JPMorgan Chase, though, is taking no chances. It has already created new accounts for a handful of U.S. giants that are reserved for a new drachma in Greece or whatever currency might succeed the euro in other countries.
In a survey this summer, the firm found that 80 percent of clients polled expected Greece to leave the eurozone, and a fifth of those expected more countries to follow.
“Fifteen months ago when we started looking at this, we said it was unthinkable,” said Heiner Leisten, a partner with the Boston Consulting Group in Cologne, Germany, who heads up its global insurance practice. “It’s not impossible or unthinkable now.”
Leisten’s firm, as well as PricewaterhouseCoopers, has already considered the timing of a Greek withdrawal — for example, the news might hit on a Friday night, when global markets are closed. A bank holiday could quickly follow, with the stock market and most local financial institutions shutting down, while new capital controls make it hard to move money in and out of the country.
“We’ve had conversations with several dozen companies and we’re doing work for a number of these,” said Peter Frank, who advises corporate treasurers as a principal at Pricewaterhouse. “Almost all of that has come in over the transom in the last 90 days.”
He added: “Companies are asking some very granular questions, like ‘If a news release comes out on a Friday night announcing that Greece has pulled out of the euro, what do we do?’ In some cases, companies have contingency plans in place, such as having someone take a train to Athens with 50,000 euros to pay employees.”
The recent wave of preparations by U.S. companies for a Greek exit from the euro signals a stark switch from their stance in the past, said Carole Berndt, head of global transaction services in Europe, the Middle East and Africa for Bank of America Merrill Lynch.
“When we started giving advice, they came for the free sandwiches and chocolate cookies,” she said jokingly. “Now that has changed, and contingency planning is focused on three primary scenarios — a single-country exit, a multicountry exit and a breakup of the eurozone in its entirety.”
Banks and consulting firms are reluctant to name clients, and many big companies also declined to discuss their contingency plans, fearing it could anger customers in Europe if it became known they were contemplating the euro’s demise. Central banks, as well as Germany’s finance ministry, have also been considering the implications of a Greek exit but have been even more secretive about specific plans.

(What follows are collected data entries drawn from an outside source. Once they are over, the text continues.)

(** * VM lifecycle supervisor of the Docker-on-Android dashboard

    A shallow embedding of the pieces of the repository that start, stop,
    poll and talk to the QEMU child process, and of the log buffers kept on
    the way:

    - [JavaString]: the [java.lang.String] operations the Java sources use;
    - [QemuService]: the Android foreground service (QemuService.java);
    - [QemuManager]: command execution and file logs (QemuManager.java);
    - [QemuJni]: the native wrapper (qemu_jni.c);
    - [QemuStore]: the Zustand store of the UI tier (useQemuStore);
    - [QemuModule]: the bridge between the two tiers (QemuModule.java).

    Java and JavaScript strings are lists of characters; Java [int]s are
    integers of [Z], with the 32-bit wrap-around written where a value can
    leave the range. What the program asks of its surroundings (the
    operating system, the native bridge, the clock) is given to each
    operation as a record of answers, and what it does to them is returned
    as a list of calls in program order.

    The models come first, then the notions the statements use, then the
    properties: the log buffers (C5, C6, C10), command execution and the
    control channel (C9, C7), and the lifecycle (C4, C1, C2, C8, C3);
    after them, further properties of the store, the service, the manager,
    the native wrapper and the bridge (X1 to X27). *)

From Stdlib Require Import ZArith Lia Ascii String List Bool DecimalString.
From Stdlib Require Import DecimalPos DecimalZ.
From stdpp Require Import base list.

Local Open Scope Z_scope.

(** A string of the program: its characters in order. *)
Abbreviation jstring := (list ascii).

(** A literal of the source. *)
Definition str (s : string) : jstring := list_ascii_of_string s.

Definition nl : ascii := "010"%char.
Definition cr : ascii := "013"%char.
Definition dquote : ascii := "034"%char.
Definition backslash : ascii := "092"%char.

(** The last [n] elements of [l] (all of [l] when it has fewer). *)
Definition lastn {A} (n : nat) (l : list A) : list A :=
  drop (length l - n)%nat l.

(** Java's two's-complement [int]. *)
Definition wrap32 (z : Z) : Z := (z + 2 ^ 31) mod 2 ^ 32 - 2 ^ 31.

(** The outcome of a call that can throw. *)
Inductive Result (E A : Type) : Type :=
| Ok (a : A)
| Throw (e : E).
Arguments Ok {E A} a.
Arguments Throw {E A} e.

(** A Java exception, as far as the program reads it. *)
Record Exception : Type := { getMessage : option jstring }.

Definition IOException (msg : jstring) : Exception := {| getMessage := Some msg |}.

(** A JavaScript error, as far as the program reads it. *)
Record JsError : Type := { message : jstring }.

(** An integer in decimal, as [String.valueOf(int)] and a template literal
    print it. *)
Definition decimal (z : Z) : jstring :=
  str (NilZero.string_of_int (Z.to_int z)).

(* ================================================================= *)
(** ** java.lang.String *)

Module JavaString.

Definition ascii_eqb (a b : ascii) : bool := Ascii.eqb a b.
#[global] Arguments ascii_eqb : simpl never.

(** [s.startsWith(p)] *)
Fixpoint startsWith (p s : jstring) : bool :=
  match p, s with
  | [], _ => true
  | _ :: _, [] => false
  | a :: p', b :: s' => ascii_eqb a b && startsWith p' s'
  end.

(** Index of the first occurrence of [p] in [s], counted from the head of
    [s]; [None] when there is none. *)
Fixpoint find (p s : jstring) : option nat :=
  if startsWith p s then Some 0%nat
  else match s with
       | [] => None
       | _ :: s' => option_map S (find p s')
       end.

(** [s.indexOf(p)]: -1 when [p] does not occur. *)
Definition indexOf (p s : jstring) : Z :=
  match find p s with
  | Some i => Z.of_nat i
  | None => -1
  end.

(** [s.indexOf(p, from)]: a negative [from] counts as 0. *)
Definition indexOfFrom (p : jstring) (from : Z) (s : jstring) : Z :=
  let k := Z.to_nat (Z.max 0 from) in
  match find p (drop k s) with
  | Some i => if (k <=? length s)%nat then Z.of_nat (k + i) else -1
  | None => -1
  end.

(** [s.contains(p)] *)
Definition contains (p s : jstring) : bool :=
  match find p s with Some _ => true | None => false end.

(** [s.substring(b, e)], for 0 <= b <= e <= length. *)
Definition substring (b e : Z) (s : jstring) : jstring :=
  take (Z.to_nat (e - b)) (drop (Z.to_nat b) s).

(** [s.replace(target, replacement)] for a non-empty [target]: the
    occurrences are replaced from left to right and do not overlap.
    [skip] counts the characters of a matched occurrence still to be
    passed over. *)
Fixpoint replace_from (target repl : jstring) (skip : nat) (s : jstring)
  : jstring :=
  match s with
  | [] => []
  | c :: s' =>
      match skip with
      | S k => replace_from target repl k s'
      | O =>
          if startsWith target s
          then repl ++ replace_from target repl (length target - 1) s'
          else c :: replace_from target repl 0 s'
      end
  end.

Definition replace (target repl s : jstring) : jstring :=
  replace_from target repl 0 s.

(** The pieces of [s] between the occurrences of the character [sep];
    there is one piece more than there are separators. *)
Fixpoint pieces (sep : ascii) (s : jstring) : list jstring :=
  match s with
  | [] => [[]]
  | c :: s' =>
      if ascii_eqb c sep then [] :: pieces sep s'
      else match pieces sep s' with
           | [] => [[c]]
           | p :: ps => (c :: p) :: ps
           end
  end.

(** Trailing empty strings are not part of the result of [split]. *)
Fixpoint dropTrailingEmpty (l : list jstring) : list jstring :=
  match l with
  | [] => []
  | p :: ps =>
      match dropTrailingEmpty ps with
      | [] => match p with [] => [] | _ => [p] end
      | r => p :: r
      end
  end.

(** [s.split(sep)] for a one-character separator: when the separator
    does not occur the result is the string itself (also for the empty
    string); otherwise the pieces, trailing empty ones removed. *)
Definition split (sep : ascii) (s : jstring) : list jstring :=
  if contains [sep] s then dropTrailingEmpty (pieces sep s) else [s].

(** [a.equals(b)], and [===] on JavaScript strings. *)
Fixpoint equals (a b : jstring) : bool :=
  match a, b with
  | [], [] => true
  | x :: a', y :: b' => ascii_eqb x y && equals a' b'
  | _, _ => false
  end.

(** String concatenation with a possibly null reference: Java prints
    the word null. *)
Definition valueOf (o : option jstring) : jstring :=
  match o with Some s => s | None => str "null" end.

End JavaString.

(* ================================================================= *)
(** ** QemuService.java: the foreground service *)

Module QemuService.
Import JavaString.

(** What the service leaves outside itself, in program order. Debug
    logging is left out. *)
Inductive Action : Type :=
| LogW (msg : jstring)
| LogE (msg : jstring)
| StartForeground (text : jstring)
| Spawn (command : list jstring)
| StartOutputReader
| UpdateNotification (text : jstring)
| Destroy
| DestroyForcibly
| InterruptReader
| StopForeground
| StopSelf.

(** The child process as the operating system presents it: its id and
    how many ticks after SIGTERM it exits, [None] for a child that does
    not exit on SIGTERM. *)
Record Child : Type := { childPid : Z; termDelay : option nat }.

(** The surroundings of one call. *)
Record Env : Type := {
  filesDir : jstring;
  nativeLibraryDir : jstring;
  binaryExists : bool;
  (** [ProcessBuilder.start()] *)
  start : list jstring -> Result Exception Child;
  currentTimeMillis : Z;
  (** ticks until the calling thread is interrupted, [None] for never *)
  interruptIn : option nat
}.

(** The mutable fields of the service. *)
Record State : Type := {
  qemuProcess : option Child;
  isRunning : bool;
  startTime : Z;
  outputReaderThread : bool;
  logBuffer : jstring
}.

Definition initial : State :=
  {| qemuProcess := None; isRunning := false; startTime := 0;
     outputReaderThread := false; logBuffer := [] |}.

(** [new File(dir, name).getAbsolutePath()] *)
Definition file (dir name : jstring) : jstring := dir ++ str "/" ++ name.

Definition buildQemuCommand (env : Env) (ramMB cpuCores : Z) : list jstring :=
  let qemuDir := file (filesDir env) (str "qemu") in
  let qemuBinary := file (nativeLibraryDir env) (str "libqemu-system-x86_64.so") in
  [ if binaryExists env then qemuBinary else str "/system/bin/qemu-system-x86_64";
    str "-machine"; str "q35,accel=tcg";
    str "-cpu"; str "max";
    str "-smp"; decimal cpuCores;
    str "-m"; decimal ramMB;
    str "-display"; str "none";
    str "-serial"; str "stdio";
    str "-drive";
    str "file=" ++ file qemuDir (str "alpine-disk.qcow2") ++ str ",if=virtio,format=qcow2";
    str "-cdrom"; file qemuDir (str "alpine-virt.iso");
    str "-netdev";
    str "user,id=net0," ++ str "hostfwd=tcp::2375-:2375," ++ str "hostfwd=tcp::2222-:22,"
      ++ str "hostfwd=tcp::8080-:8080," ++ str "hostfwd=tcp::8443-:443";
    str "-device"; str "virtio-net-pci,netdev=net0";
    str "-qmp"; str "unix:" ++ file qemuDir (str "qmp.sock") ++ str ",server,nowait";
    str "-daemonize" ].

(** [startQemu(ramMB, cpuCores)] *)
Definition startQemu (env : Env) (ramMB cpuCores : Z) (s : State)
  : State * list Action :=
  if isRunning s then (s, [LogW (str "QEMU is already running")])
  else
    let command := buildQemuCommand env ramMB cpuCores in
    match start env command with
    | Ok p =>
        ({| qemuProcess := Some p; isRunning := true;
            startTime := currentTimeMillis env;
            outputReaderThread := true; logBuffer := logBuffer s |},
         [StartForeground (str "Starting VM..."); Spawn command;
          StartOutputReader; UpdateNotification (str "Alpine Linux VM Running")])
    | Throw e =>
        ({| qemuProcess := qemuProcess s; isRunning := false;
            startTime := startTime s;
            outputReaderThread := outputReaderThread s;
            logBuffer := logBuffer s |},
         [StartForeground (str "Starting VM...");
          LogE (str "Failed to start QEMU: " ++ valueOf (getMessage e));
          StopSelf])
    end.

(** How [Process.waitFor()] ends. *)
Inductive Wait : Type := Exited | Interrupted.

(** [qemuProcess.waitFor()], one unit of [fuel] per tick spent blocked:
    it returns once the child has exited, throws when the thread is
    interrupted, and is otherwise still blocked ([None]) when the fuel
    is used up. *)
Fixpoint waitFor (fuel : nat) (exitIn interruptIn : option nat) : option Wait :=
  match exitIn, interruptIn, fuel with
  | Some O, _, _ => Some Exited
  | _, Some O, _ => Some Interrupted
  | _, _, O => None
  | _, _, S fuel' => waitFor fuel' (Nat.pred <$> exitIn) (Nat.pred <$> interruptIn)
  end.

(** The assignments of [stopQemu] after the process has been dealt with. *)
Definition stopped (s : State) : State :=
  {| qemuProcess := None; isRunning := false; startTime := 0;
     outputReaderThread := false; logBuffer := logBuffer s |}.

Definition afterStop (s : State) : list Action :=
  (if outputReaderThread s then [InterruptReader] else [])
    ++ [StopForeground; StopSelf].

(** [stopQemu()]: [None] when the call has not returned within [fuel]
    ticks. *)
Definition stopQemu (fuel : nat) (env : Env) (s : State)
  : option (State * list Action) :=
  if negb (isRunning s) then Some (s, [])
  else
    match qemuProcess s with
    | Some p =>
        match waitFor fuel (termDelay p) (interruptIn env) with
        | Some Exited => Some (stopped s, Destroy :: afterStop s)
        | Some Interrupted =>
            Some (stopped s, Destroy :: DestroyForcibly :: afterStop s)
        | None => None
        end
    | None => Some (stopped s, afterStop s)
    end.

(** The cap of [logBuffer], in characters. *)
Definition LOG_CAP : Z := 10000.

(** The body of the reader loop for one line read from the child:
    append the line and a newline, then keep the last 10000 chars. *)
Definition appendLine (logBuffer line : jstring) : jstring :=
  let b := logBuffer ++ line ++ [nl] in
  let len := Z.of_nat (length b) in
  if LOG_CAP <? len then drop (Z.to_nat (len - LOG_CAP)) b else b.

(** The reader loop over the lines the child prints, in order. *)
Definition readerLoop (logBuffer : jstring) (lines : list jstring) : jstring :=
  fold_left appendLine lines logBuffer.

(** [getLogs(lines)]: [lines] is a Java int. *)
Definition getLogs (logBuffer : jstring) (lines : Z) : jstring :=
  let allLines := split nl logBuffer in
  let start := Z.max 0 (wrap32 (Z.of_nat (length allLines) - lines)) in
  concat (map (fun l => l ++ [nl]) (drop (Z.to_nat start) allLines)).

(** Java's two's-complement [long]. *)
Definition wrap64 (z : Z) : Z := (z + 2 ^ 63) mod 2 ^ 64 - 2 ^ 63.

(** [getUptime()], in seconds, when the clock reads [now]. *)
Definition getUptime (now : Z) (s : State) : Z :=
  if negb (isRunning s) || (startTime s =? 0) then 0
  else Z.quot (wrap64 (now - startTime s)) 1000.

(** An intent as [onStartCommand] reads it: its action and the two
    integer extras, each possibly absent. *)
Record Intent : Type := {
  getAction : option jstring;
  extraRamMB : option Z;
  extraCpuCores : option Z
}.

Definition ACTION_START : jstring := str "com.dockerandroid.qemu.START".
Definition ACTION_STOP : jstring := str "com.dockerandroid.qemu.STOP".

Inductive StartMode : Type := START_NOT_STICKY | START_STICKY.

(** [CONSTANT.equals(action)], for an action that may be null. *)
Definition actionIs (constant : jstring) (action : option jstring) : bool :=
  match action with
  | Some a => equals constant a
  | None => false
  end.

But some corporations are beginning to acknowledge they are ready if Greece or even additional countries leave the eurozone, making sure systems can handle a quick transition to a new currency. In Europe, the holding company for Iberia Airlines and British Airways has acknowledged it is preparing plans in the event of a euro exit by Spain.
“We’ve looked at many scenarios, including where one or more countries decides to redenominate,” said Roger Griffith, who oversees global settlement and customer risk for MasterCard. “We have defined operating steps and communications steps to take.”
He added, “Practically, we could make a change in a day or two and be prepared in terms of our systems.”
In a statement, Visa said that it too would also be able to make “a swift transition to a new currency with the minimum possible disruption to consumers and retailers.”
U.S. companies have actually been more aggressive about seeking out advice than their European counterparts, according to John Gibbons, head of treasury services in Europe for JPMorgan Chase. He said a handful of the largest U.S. companies had requested the special accounts configured for a currency that did not yet exist.
“We’re planning against the extreme,” he said. “You don’t lose anything by doing it.”